第8話 奉稲祭・朝

明け六つ(午前四時)、障子の向こうにかすかな明かりが滲み始める。


小鳥たちのさえずりが遠くで聞こえ、麓は布団の中で小さく身をよじった。胸の奥にわだかまる緊張は、じっとしていると余計に騒がしくなる。


(やばい……あんまり寝れんかった)


そっと布団を抜け出し、背伸びをして左右に首を回す。


冷たい床板に音を立てぬよう足を置き、階段を下りると、座敷奥の台所で母が湯気の立つ鍋をかき混ぜているのが見えた。


「……おはよう」


「おはよ、随分早いねぇ。さては、緊張であんまり寝れんかったか?」


図星を突かれ、麓は「うん」と曖昧に笑った。


座敷の端には、黒地に白い稲穂紋の半被と帯が用意されている。


「小町さまへのお供え、用意できとるけん。朝ごはん食べたら社に運んどいてな」


「わかった、ありがとう。……今日の味噌汁、具がいっぱいやな」


鍋を覗き込むと、味噌の香りを含んだ湯気が鼻先をくすぐった。大根、にんじん、長ネギ、それに麓の好物の鶏のつくねが浮かんでいる。思わず「やったぁ」と小さな声が漏れた。

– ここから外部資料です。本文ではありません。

(** * pasta/model.py: the time series [Model] of pastas

    A shallow embedding of the class [Model] of [pasta/model.py]: the
    registry of time series components, the parameter table, the period
    check, the simulation, the residuals and the calibration driver.

    Conventions of the embedding.
    - A pandas [Timestamp] is its integer value (nanoseconds since the
      epoch), a [Z] between [Timestamp_min] and [Timestamp_max].
    - A float is an IEEE binary64 number, Rocq's primitive [float]: numpy
      and pandas compute on the same format, NaN and infinities included.
    - A pandas [Series] is the list of its (label, value) rows, in order.
    - The methods of the class run in the monad [M]: they read and update
      the object ([self]), and they either return or raise.  The state
      reached when an exception is raised is kept, as in Python.
    - [print] appends to [self_stdout], the standard output of the run. *)

From Stdlib Require Import String ZArith List Bool Arith Lia Floats.
From Stdlib Require Import DecimalString.
Import ListNotations.
Local Open Scope Z_scope.

(** ** Timestamps *)

Definition Timestamp := Z.

(** [pd.Timestamp.min] and [pd.Timestamp.max], as nanoseconds:
    1677-09-22 00:12:43.145225 and 2262-04-11 23:47:16.854775807. *)
Definition Timestamp_min : Timestamp := -9223285636854775000.
Definition Timestamp_max : Timestamp := 9223372036854775807.

(** The values a [Timestamp] can take. *)
Definition is_timestamp (t : Z) : Prop :=
  Timestamp_min <= t <= Timestamp_max.

Definition is_timestampb (t : Z) : bool :=
  (Timestamp_min <=? t) && (t <=? Timestamp_max).

(** One day, the frequency ['D'], in nanoseconds. *)
Definition freq_D : positive := 86400000000000.

(** [pd.date_range(tmin, tmax, freq)] for a fixed-step frequency:
    [tmin], [tmin + freq], ... up to [tmax] included. *)
Definition date_range (tmin tmax : Timestamp) (freq : positive)
  : list Timestamp :=
  if tmax <? tmin then []
  else map (fun k => tmin + Z.of_nat k * Z.pos freq)
           (seq 0 (Z.to_nat ((tmax - tmin) / Z.pos freq) + 1)).

(** ** Series *)

Definition Series := list (Timestamp * float).

Definition index (s : Series) : list Timestamp := map fst s.
Definition series_values (s : Series) : list float := map snd s.

Fixpoint index_eqb (a b : list Timestamp) : bool :=
  match a, b with
  | [], [] => true
  | t :: a', u :: b' => (t =? u) && index_eqb a' b'
  | _, _ => false
  end.

Fixpoint index_mem (t : Timestamp) (idx : list Timestamp) : bool :=
  match idx with
  | [] => false
  | u :: r => (u =? t) || index_mem t r
  end.

(** pandas' NaT as an integer; what [min] and [max] of an empty index
    give. *)
Definition iNaT : Z := -9223372036854775808.

(** [index.min()] and [index.max()]. *)
Definition index_min (idx : list Timestamp) : Timestamp :=
  match idx with
  | [] => iNaT
  | t :: r => fold_left Z.min r t
  end.

Definition index_max (idx : list Timestamp) : Timestamp :=
  match idx with
  | [] => iNaT
  | t :: r => fold_left Z.max r t
  end.

(** Comparisons of timestamps: a comparison with NaT is false. *)
Definition is_NaT (t : Timestamp) : bool := t =? iNaT.

Definition ts_ltb (a b : Timestamp) : bool :=
  negb (is_NaT a) && negb (is_NaT b) && (a <? b).

Definition ts_gtb (a b : Timestamp) : bool :=
  negb (is_NaT a) && negb (is_NaT b) && (a >? b).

「ほれ、ご飯よそっておいで。盆に鰯と漬物も置いとるけん」


促されて竈の蓋を開けると、炊き立ての白米の湯気がもわっと顔にあたる。しゃもじを差し入れると、もっちりとした手応えがあり、ふくふくと膨れた米粒が湯気の奥から顔を覗かせた。ひとすくい茶碗に盛ると、一粒一粒がつややかに立ち、ほんのり甘い香りが鼻をくすぐる。思わず腹が鳴り、麓は味噌汁を受け取ると足早に座敷へ戻った。


「いただきますっ!」


甘い米と熱々の味噌汁が、じんわりと緊張をほぐしていく。


(うまい……やっぱ、これやな)


噛むたびにふわりと甘みが広がり、しゃっきりとした食感が心地よい。香りはあっさりとしていて、どんなおかずにも寄り添う。


(……そうだよな。これ、格七位は超えとるよ)


稲丸の言葉を思い出し、麓は小さく頷いた。


「――よしっ! じゃあ行ってきます!」


食事と身支度を終える頃には、すっかり緊張はほぐれ、いつも以上に元気が漲ってきた。神猪相撲用の厚底地下足袋を締め、お供えの大風呂敷を抱えて大戸口を開けると、外はすでに屋台や土俵の準備で賑わっていた。


「おはよう、麓!」「今日は頼んだぞ!」


村人たちの声に頭を下げ、笑顔を返す。


(今年の奉稲祭も天気が良くて良かった)


高く澄んだ空を見上げ、麓は微笑んだ。


奉稲祭――出穂村に古くから続く収穫祭。


毎年十月十日、村人たちはその年に刈り上げた稲を社に供え、感謝とともに来年の豊穣を祈る。もともとは身内のみで行われるこぢんまりとした祭だったが、最近は「穂鳴おどり」や「神猪相撲」を目当てに村の外からも多くの人が訪れるようになった。


社に着くと、小町が社の縁側に座っているのが見えた。


麓に気付いた小町は笑顔で小さく手を振った。


「おはよー、晴れて良かったねぇ!」


「おはようございます」


挨拶を交わし、お供えを社の内へ運び込んで並べる。


「……見てください、今年も吉備団子と米菓子、いっぱいですよ」


「うおー! 最高のやつだ!」


一個たべちゃお〜、と目を輝かせて早速つまみ食いをする小町を見て、麓は少しホッとした。


「あ、銘米神議お疲れ様。初めての神議、どうだった?」


「いや〜、色々あって……」


と話しかけかけて、麓はふと気づく。


「そういえば葦津は……?」


「葦津? 多分、山にこもってるんじゃないかな。猪変化の準備するんだよ。あれって実はものすごく神気使うんだって」


もにもにと団子をかじりながら、小町は社奥にそびえる羽鳴山を見上げた。


「……今年はついに麓と葦津の神猪相撲が見られるんだねぇ。私も見に行くから、頑張ってね!」


「……葦津、俺にもちゃんと手加減してくれますかね?」


「それはどうだろう」


真顔で返され、「えっ」と戸惑った麓を見て小町は吹き出し、麓の背を軽く叩いた。